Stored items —

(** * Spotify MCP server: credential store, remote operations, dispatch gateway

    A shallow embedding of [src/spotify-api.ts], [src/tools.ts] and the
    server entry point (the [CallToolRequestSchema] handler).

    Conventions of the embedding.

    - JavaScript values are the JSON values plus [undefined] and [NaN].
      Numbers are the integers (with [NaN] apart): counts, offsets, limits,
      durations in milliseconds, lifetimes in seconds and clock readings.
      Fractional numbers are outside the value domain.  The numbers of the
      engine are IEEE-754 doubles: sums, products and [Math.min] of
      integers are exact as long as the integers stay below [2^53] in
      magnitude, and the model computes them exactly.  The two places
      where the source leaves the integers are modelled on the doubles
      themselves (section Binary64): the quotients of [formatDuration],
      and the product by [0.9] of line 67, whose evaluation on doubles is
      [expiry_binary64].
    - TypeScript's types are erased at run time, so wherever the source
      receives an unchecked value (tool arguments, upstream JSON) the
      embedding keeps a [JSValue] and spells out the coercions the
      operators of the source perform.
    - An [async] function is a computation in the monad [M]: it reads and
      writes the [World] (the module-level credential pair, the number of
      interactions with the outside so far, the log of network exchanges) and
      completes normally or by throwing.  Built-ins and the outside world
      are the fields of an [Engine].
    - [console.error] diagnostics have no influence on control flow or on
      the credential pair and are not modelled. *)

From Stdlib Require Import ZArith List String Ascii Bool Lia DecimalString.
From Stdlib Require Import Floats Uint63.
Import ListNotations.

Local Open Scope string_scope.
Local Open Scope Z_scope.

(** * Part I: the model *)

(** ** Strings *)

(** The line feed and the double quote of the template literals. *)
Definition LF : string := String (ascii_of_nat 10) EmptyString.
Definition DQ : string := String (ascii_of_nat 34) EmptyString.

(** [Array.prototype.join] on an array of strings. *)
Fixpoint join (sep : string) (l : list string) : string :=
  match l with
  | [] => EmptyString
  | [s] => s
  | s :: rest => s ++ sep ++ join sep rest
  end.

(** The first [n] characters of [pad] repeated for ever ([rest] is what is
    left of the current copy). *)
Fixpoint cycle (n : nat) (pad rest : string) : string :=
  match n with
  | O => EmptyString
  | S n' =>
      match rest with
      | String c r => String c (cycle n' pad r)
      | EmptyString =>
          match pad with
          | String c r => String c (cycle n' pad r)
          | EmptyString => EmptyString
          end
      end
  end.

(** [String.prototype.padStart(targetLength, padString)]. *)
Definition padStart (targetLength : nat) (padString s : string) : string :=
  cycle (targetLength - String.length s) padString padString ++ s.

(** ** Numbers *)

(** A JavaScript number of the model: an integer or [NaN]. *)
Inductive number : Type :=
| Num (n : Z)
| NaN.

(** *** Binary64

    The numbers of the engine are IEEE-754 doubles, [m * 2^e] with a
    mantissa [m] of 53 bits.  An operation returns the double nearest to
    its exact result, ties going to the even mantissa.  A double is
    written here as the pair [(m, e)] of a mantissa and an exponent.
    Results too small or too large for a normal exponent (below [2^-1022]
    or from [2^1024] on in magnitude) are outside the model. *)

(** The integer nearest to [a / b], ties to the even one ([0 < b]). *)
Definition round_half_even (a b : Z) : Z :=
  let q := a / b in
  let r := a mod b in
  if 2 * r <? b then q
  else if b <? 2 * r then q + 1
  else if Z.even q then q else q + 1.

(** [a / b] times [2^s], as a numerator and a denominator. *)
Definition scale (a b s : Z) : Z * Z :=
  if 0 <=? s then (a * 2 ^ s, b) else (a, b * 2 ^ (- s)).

Brief — Copy out each line of the data above, exactly, if it lies between the line holding "- [console.error] diagnostics" and the line holding "left of the current copy). *)", inclusive; copy no other line.

Reply to the exercise —
    - [console.error] diagnostics have no influence on control flow or on
      the credential pair and are not modelled. *)

From Stdlib Require Import ZArith List String Ascii Bool Lia DecimalString.
From Stdlib Require Import Floats Uint63.
Import ListNotations.

Local Open Scope string_scope.
Local Open Scope Z_scope.

(** * Part I: the model *)

(** ** Strings *)

(** The line feed and the double quote of the template literals. *)
Definition LF : string := String (ascii_of_nat 10) EmptyString.
Definition DQ : string := String (ascii_of_nat 34) EmptyString.

(** [Array.prototype.join] on an array of strings. *)
Fixpoint join (sep : string) (l : list string) : string :=
  match l with
  | [] => EmptyString
  | [s] => s
  | s :: rest => s ++ sep ++ join sep rest
  end.

(** The first [n] characters of [pad] repeated for ever ([rest] is what is
    left of the current copy). *)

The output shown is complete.